(** C4.  On a state that has every item the rule names, [effect]
    returns a new State object with the keys of the input, in which the
    quantity of every item is that of the input, less the amount the
    rule consumes of it, plus the amount the rule produces of it; an
    item the rule neither consumes nor produces (one it only requires,
    say) keeps its quantity.  No object of the store is changed: the
    input has the items it had. *)
Theorem effect_new_state (rule : Rule) (state : ref) (d : State) (w : world) :
  heap w !! state = Some d ->
  List.NoDup (keys d) ->
  List.NoDup (map fst (clause (Consumes rule))) ->
  List.NoDup (map fst (Produces rule)) ->
  (forall n, In n (rule_items rule) -> In n (keys d)) ->
  exists (next_state : ref) (w' : world) (d' : State),
    make_effector rule state w = Ret next_state w' /\
    heap w !! next_state = None /\
    heap w' !! next_state = Some d' /\
    keys d' = keys d /\
    (forall n q, getitem d n = Ok q ->
       getitem d' n =
       Ok (q - amount (clause (Consumes rule)) n + amount (Produces rule) n)) /\
    (forall n a, In (n, a) (clause (Consumes rule)) ->
       amount (clause (Consumes rule)) n = a) /\
    (forall n a, In (n, a) (Produces rule) -> amount (Produces rule) n = a) /\
    (forall n q, getitem d n = Ok q ->
       ~ In n (map fst (clause (Consumes rule))) ->
       ~ In n (map fst (Produces rule)) ->
       getitem d' n = Ok q) /\
    heap w' !! state = Some d /\
    (forall r x, heap w !! r = Some x -> heap w' !! r = Some x).
Proof.
  intros Hstate Hnd Hc Hp Hin.
  destruct (effect_quantities rule state d w Hstate Hnd Hc Hp Hin)
    as (d2 & Hrun & Hk & Hquant).
  exists (length (heap w)), (mkWorld (heap w ++ [d2]) (ticks w)), d2.
  split; [exact Hrun|].
  split; [now apply lookup_ge_None_2|].
  split; [now apply list_lookup_middle|].
  split; [exact Hk|].
  split; [exact Hquant|].
  split; [intros n a H; now apply amount_in|].
  split; [intros n a H; now apply amount_in|].
  split.
  { intros n q Hq Hnc Hnp. rewrite (Hquant n q Hq).
    rewrite !amount_not_in by assumption. f_equal. lia. }
  split; [now apply lookup_app_l_Some|].
  intros r x Hr. now apply lookup_app_l_Some.
Qed.

Lemma effect_new_state_witness :
  exists (next_state : ref) (w' : world) (d' : State),
    make_effector (mkRule (Some [("wood", 1)]) (Some ["bench"]) [("plank", 4)] 1)
                  0%nat (mkWorld [[("wood", 5); ("bench", 1); ("plank", 0)]] 0)
      = Ret next_state w' /\
    heap w' !! next_state = Some d' /\
    getitem d' "wood" = Ok 4 /\ getitem d' "bench" = Ok 1 /\
    getitem d' "plank" = Ok 4 /\
    heap w' !! 0%nat = Some [("wood", 5); ("bench", 1); ("plank", 0)].
Proof.
  destruct (effect_new_state
              (mkRule (Some [("wood", 1)]) (Some ["bench"]) [("plank", 4)] 1)
              0%nat [("wood", 5); ("bench", 1); ("plank", 0)]
              (mkWorld [[("wood", 5); ("bench", 1); ("plank", 0)]] 0))
    as (r & w' & d' & Hrun & _ & Hd' & _ & Hq & _ & _ & _ & Hin & _).
  - reflexivity.
  - simpl. repeat constructor; simpl; intuition discriminate.
  - simpl. repeat constructor; simpl; intuition discriminate.
  - simpl. repeat constructor; simpl; intuition discriminate.
  - intros n H. simpl in H. simpl. tauto.
  - exists r, w', d'. split; [exact Hrun|]. split; [exact Hd'|].
    split; [exact (Hq "wood" 5 eq_refl)|].
    split; [exact (Hq "bench" 1 eq_refl)|].
    split; [exact (Hq "plank" 0 eq_refl)|exact Hin].
Defined.

(** C6 (as amended).  When [check] is true on a state that has every
    item the rule names, [effect] gives every Consumes item the
    quantity [q - a + p], where [q] is its quantity in the input, [a] the
    amount consumed and [p] the amount the rule produces of it: [q - a]
    is not negative, and so is the new quantity whenever [p] is not
    negative. *)
Theorem check_guards_consumption (rule : Rule) (state : ref) (d : State)
    (w : world) :
  heap w !! state = Some d ->
  List.NoDup (keys d) ->
  List.NoDup (map fst (clause (Consumes rule))) ->
  List.NoDup (map fst (Produces rule)) ->
  (forall n, In n (rule_items rule) -> In n (keys d)) ->
  make_checker rule d = Ok true ->
  exists (next_state : ref) (w' : world) (d' : State),
    make_effector rule state w = Ret next_state w' /\
    heap w' !! next_state = Some d' /\
    forall n a, In (n, a) (clause (Consumes rule)) ->
      exists q q',
        getitem d n = Ok q /\ 0 <= q - a /\
        getitem d' n = Ok q' /\
        q' = q - a + amount (Produces rule) n /\
        (0 <= amount (Produces rule) n -> 0 <= q').
Proof.
  intros Hstate Hnd Hc Hp Hin Hcheck.
  destruct (effect_quantities rule state d w Hstate Hnd Hc Hp Hin)
    as (d' & Hrun & Hk & Hquant).
  exists (length (heap w)), (mkWorld (heap w ++ [d']) (ticks w)), d'.
  split; [exact Hrun|]. split; [now apply list_lookup_middle|].
  intros n a Hna.
  assert (Hmeets : meets d (thresholds rule)).
  { rewrite make_checker_thresholds in Hcheck.
    destruct (check_amounts_present d (thresholds rule)) as [b [Hb Hiff]].
    - intros m c H. apply Hin. unfold thresholds in H. unfold rule_items.
      apply in_app_or in H as [H|H].
      + apply in_or_app. left. apply in_map_iff. exists (m, c). auto.
      + apply in_or_app. right. apply in_or_app. left.
        apply in_map_iff in H as [k [[= -> <-] Hm]]. assumption.
    - apply Hiff. congruence. }
  destruct (Hmeets n a) as [q [Hq Hle]].
  { unfold thresholds. apply in_or_app. now left. }
  exists q, (q - a + amount (Produces rule) n).
  split; [exact Hq|]. split; [lia|].
  split; [rewrite (Hquant n q Hq); now rewrite (amount_in _ n a Hc Hna)|].
  split; [reflexivity|lia].
Qed.

Lemma check_guards_consumption_witness :
  exists (next_state : ref) (w' : world) (d' : State),
    make_effector (mkRule (Some [("wood", 1)]) None [("plank", 4)] 1)
                  0%nat (mkWorld [[("wood", 1); ("plank", 0)]] 0)
      = Ret next_state w' /\
    heap w' !! next_state = Some d' /\
    forall n a, In (n, a) [("wood", 1)] ->
      exists q q',
        getitem [("wood", 1); ("plank", 0)] n = Ok q /\ 0 <= q - a /\
        getitem d' n = Ok q' /\
        q' = q - a + amount [("plank", 4)] n /\
        (0 <= amount [("plank", 4)] n -> 0 <= q').
Proof.
  apply (check_guards_consumption
           (mkRule (Some [("wood", 1)]) None [("plank", 4)] 1)
           0%nat [("wood", 1); ("plank", 0)]
           (mkWorld [[("wood", 1); ("plank", 0)]] 0)).
  - reflexivity.
  - simpl. repeat constructor; simpl; intuition discriminate.
  - simpl. repeat constructor; simpl; intuition discriminate.
  - simpl. repeat constructor; simpl; intuition discriminate.
  - intros n H. simpl in H. simpl. tauto.
  - reflexivity.
Defined.

(** C6 (as stated) fails for a rule that produces a negative amount of an
    item it consumes: the state has one [a] and no negative quantity,
    [check] is true, and [effect] leaves [a] at -5. *)
Lemma consumption_counterexample :
  make_checker (mkRule (Some [("a", 1)]) None [("a", -5)] 1) [("a", 1)]
    = Ok true /\
  Forall (fun item => 0 <= snd item) [("a", 1)] /\
  make_effector (mkRule (Some [("a", 1)]) None [("a", -5)] 1)
                0%nat (mkWorld [[("a", 1)]] 0)
    = Ret 1%nat (mkWorld [[("a", 1)]; [("a", -5)]] 0) /\
  In ("a", 1) (clause (Consumes (mkRule (Some [("a", 1)]) None [("a", -5)] 1))) /\
  getitem [("a", -5)] "a" = Ok (-5).
Proof.
  split; [reflexivity|]. split; [repeat constructor; simpl; lia|].
  split; [reflexivity|]. split; [now left|reflexivity].
Qed.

● **PROBLEM REQUIREMENTS**
Reprint exactly the lines above that start at the one with "input has the items it had. *)" and end at the one with "heap w !! next_state = None /\", keeping both and adding none.

● **RESULT OF THE TASK**
    input has the items it had. *)
Theorem effect_new_state (rule : Rule) (state : ref) (d : State) (w : world) :
  heap w !! state = Some d ->
  List.NoDup (keys d) ->
  List.NoDup (map fst (clause (Consumes rule))) ->
  List.NoDup (map fst (Produces rule)) ->
  (forall n, In n (rule_items rule) -> In n (keys d)) ->
  exists (next_state : ref) (w' : world) (d' : State),
    make_effector rule state w = Ret next_state w' /\
    heap w !! next_state = None /\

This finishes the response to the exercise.